**WHAT TO PRODUCE**:
Only the lines from the opening of the material through the one containing "(* @src session/types.ts 21 21 MessageRole *)" should be reproduced, each exactly as it stands.

**RECORDS TO PROCESS**:

- - - -

(* ===== verification/Session.v ===== *)
(** * The session store

    Model of the transcript part of [packages/core/src/session/store.ts] with
    [session/types.ts] and [session/rewind-path.ts]: sessions, turns, messages and
    events, the rewind overlays over them, and summaries. A table is the list of its
    rows in the order they were inserted; a statement that breaks a constraint of
    [session/migrations.ts] throws. An event's data is the value its text was printed
    from. Full-text search, listings for people, prompt and skill snapshots, model
    profiles, worktree bindings and checkpoints are not modelled. *)

From S2P Require Import Prelude.

(** ** Data *)

(* @src session/types.ts 3 3 SESSION_KINDS *)
Definition SESSION_KINDS : list string := ["direct"; "card"; "project"; "channel"; "acp"].
(* @src session/types.ts 6 6 SESSION_ORIGINS *)
Definition SESSION_ORIGINS : list string := ["mcp"; "a2a"; "acp-agent"].
(* @src session/types.ts 9 9 MemoryMode *)
Inductive MemoryMode : Type := Remember | Incognito.
(* @src session/types.ts 20 20 TurnState *)
Inductive TurnState : Type := Running | Completed | FailedTurn.
#[export] Instance TurnState_eq_dec : EqDecision TurnState.
Proof. solve_decision. Defined.
(* @src session/types.ts 21 21 MessageRole *)
Inductive MessageRole : Type := RSystem | RUser | RAssistant | RTool.
#[export] Instance MessageRole_eq_dec : EqDecision MessageRole.
Proof. solve_decision. Defined.

(** With the counters of its row that [toSession] leaves out. *)
(* @src session/types.ts 28 50 SessionRecord *)
Record SessionRecord : Type := {
  s_id : string; s_kind : string; s_agentId : string; s_owner : string; s_scope : string; s_chatKey : option string; s_origin : option string;
  s_title : string; s_pinned : bool; s_memoryMode : MemoryMode; s_createdAt : Z; s_updatedAt : Z; s_lastTurnAt : option Z; s_archivedAt : option Z;
  s_turnCount : Z; s_lastMessageSeq : Z; s_lastEventSeq : Z
}.
(* @src session/types.ts 52 61 TurnRecord *)
Record TurnRecord : Type := {
  t_id : string; t_session : string; t_turn : Z; t_state : TurnState; t_startedAt : Z; t_endedAt : option Z; t_error : option string; t_incognito : bool
}.
(* @src session/types.ts 63 72 MessageRecord *)
Record MessageRecord : Type := {
  m_id : string; m_session : string; m_turnId : option string; m_seq : Z; m_role : MessageRole; m_text : string; m_tokens : Z; m_createdAt : Z
}.
(* @src session/types.ts 74 81 EventRecord *)
Record EventRecord : Type := { v_session : string; v_turnId : option string; v_seq : Z; v_type : string; v_data : js; v_at : Z }.
(* @src session/types.ts 94 94 SummaryRecord *)
Inductive SummaryState : Type := Prepared | Applied | Superseded.
#[export] Instance SummaryState_eq_dec : EqDecision SummaryState.
Proof. solve_decision. Defined.
(* @src session/types.ts 83 96 SummaryRecord *)
Record SummaryRecord : Type := {
  y_id : string; y_session : string; y_fromSeq : Z; y_toSeq : Z; y_text : string; y_tokens : Z; y_tier : Z; y_state : SummaryState; y_createdAt : Z
}.
(* @src session/types.ts 99 111 RewindRecord *)
Record RewindRecord : Type := {
  r_id : string; r_session : string; r_parentSeq : Z; r_hiddenFromSeq : Z; r_hiddenToSeq : Z; r_lessonMessageId : option string; r_hiddenDigest : string;
  r_trigger : string; r_actor : string; r_createdAt : Z; r_undoneAt : option Z
}.
(** The tombstone of an erasure. Who observes erasures is told nothing of them and is left out. *)
Record Erasure : Type := { x_id : string; x_session : string; x_agentId : string; x_owner : string; x_kind : string; x_messages : Z; x_at : Z; x_actor : string; x_reason : string }.
(* ===== verification/SessionInv.v ===== *)
(** * The invariant of the session store

    What every call does to the database is a sequence of small steps, each with the
    condition under which the call takes it; the steps keep the store well formed and
    never change a transcript but at its end. *)

From S2P Require Import Prelude Session SessionPath.

(** ** Rows of a session *)

Definition events_of (id : string) (d : Db) : list EventRecord := bfilter (fun v => String.eqb (v_session v) id) (events d).
Definition turns_of (id : string) (d : Db) : list TurnRecord := bfilter (fun t => String.eqb (t_session t) id) (turns d).
Definition running_of (id : string) (d : Db) : list TurnRecord := bfilter (fun t => bool_decide (t_state t = Running)) (turns_of id d).

(** What an update of a session leaves alone. *)
Definition same_session (s s' : SessionRecord) : Prop :=
  s_id s' = s_id s /\ s_kind s' = s_kind s /\ s_owner s' = s_owner s /\ s_agentId s' = s_agentId s /\ s_scope s' = s_scope s /\ s_chatKey s' = s_chatKey s /\ s_origin s' = s_origin s /\
  s_turnCount s' = s_turnCount s /\ s_lastMessageSeq s' = s_lastMessageSeq s /\ s_lastEventSeq s' = s_lastEventSeq s.

(** ** Opening a run *)

Lemma table_ok {A} (f : Db -> A) w a w' : read f w = (Ok a, w') -> a = f (db w) /\ w' = w.
Proof. intros [= <- <-]. done. Qed.
Lemma on_db_ok f w u w' : on_db f w = (Ok u, w') -> w' = with_db (f (db w)) w.
Proof. intros [= _ <-]. done. Qed.
Lemma clock_ok clk w a w' : clock clk w = (Ok a, w') -> a = clk (ticks w) /\ db w' = db w /\ reservations w' = reservations w.
Proof. intros [= <- <-]. done. Qed.
Lemma newId_ok ids p w a w' : newId ids p w = (Ok a, w') -> a = ids p (fresh w) /\ db w' = db w /\ reservations w' = reservations w.
Proof. intros [= <- <-]. done. Qed.
Lemma tx_ok {A} (m : M A) w a w' : tx m w = (Ok a, w') -> m w = (Ok a, w').
Proof. unfold tx. by destruct (m w) as [[?|?] ?]. Qed.
Lemma gets_ok {A} (f : World -> A) w a w' : (gets f : M A) w = (Ok a, w') -> a = f w /\ w' = w.
Proof. intros [= <- <-]. done. Qed.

- - - -

**ANSWER BOX**:
(* ===== verification/Session.v ===== *)
(** * The session store

    Model of the transcript part of [packages/core/src/session/store.ts] with
    [session/types.ts] and [session/rewind-path.ts]: sessions, turns, messages and
    events, the rewind overlays over them, and summaries. A table is the list of its
    rows in the order they were inserted; a statement that breaks a constraint of
    [session/migrations.ts] throws. An event's data is the value its text was printed
    from. Full-text search, listings for people, prompt and skill snapshots, model
    profiles, worktree bindings and checkpoints are not modelled. *)

From S2P Require Import Prelude.

(** ** Data *)

(* @src session/types.ts 3 3 SESSION_KINDS *)
Definition SESSION_KINDS : list string := ["direct"; "card"; "project"; "channel"; "acp"].
(* @src session/types.ts 6 6 SESSION_ORIGINS *)
Definition SESSION_ORIGINS : list string := ["mcp"; "a2a"; "acp-agent"].
(* @src session/types.ts 9 9 MemoryMode *)
Inductive MemoryMode : Type := Remember | Incognito.
(* @src session/types.ts 20 20 TurnState *)
Inductive TurnState : Type := Running | Completed | FailedTurn.
#[export] Instance TurnState_eq_dec : EqDecision TurnState.
Proof. solve_decision. Defined.
(* @src session/types.ts 21 21 MessageRole *)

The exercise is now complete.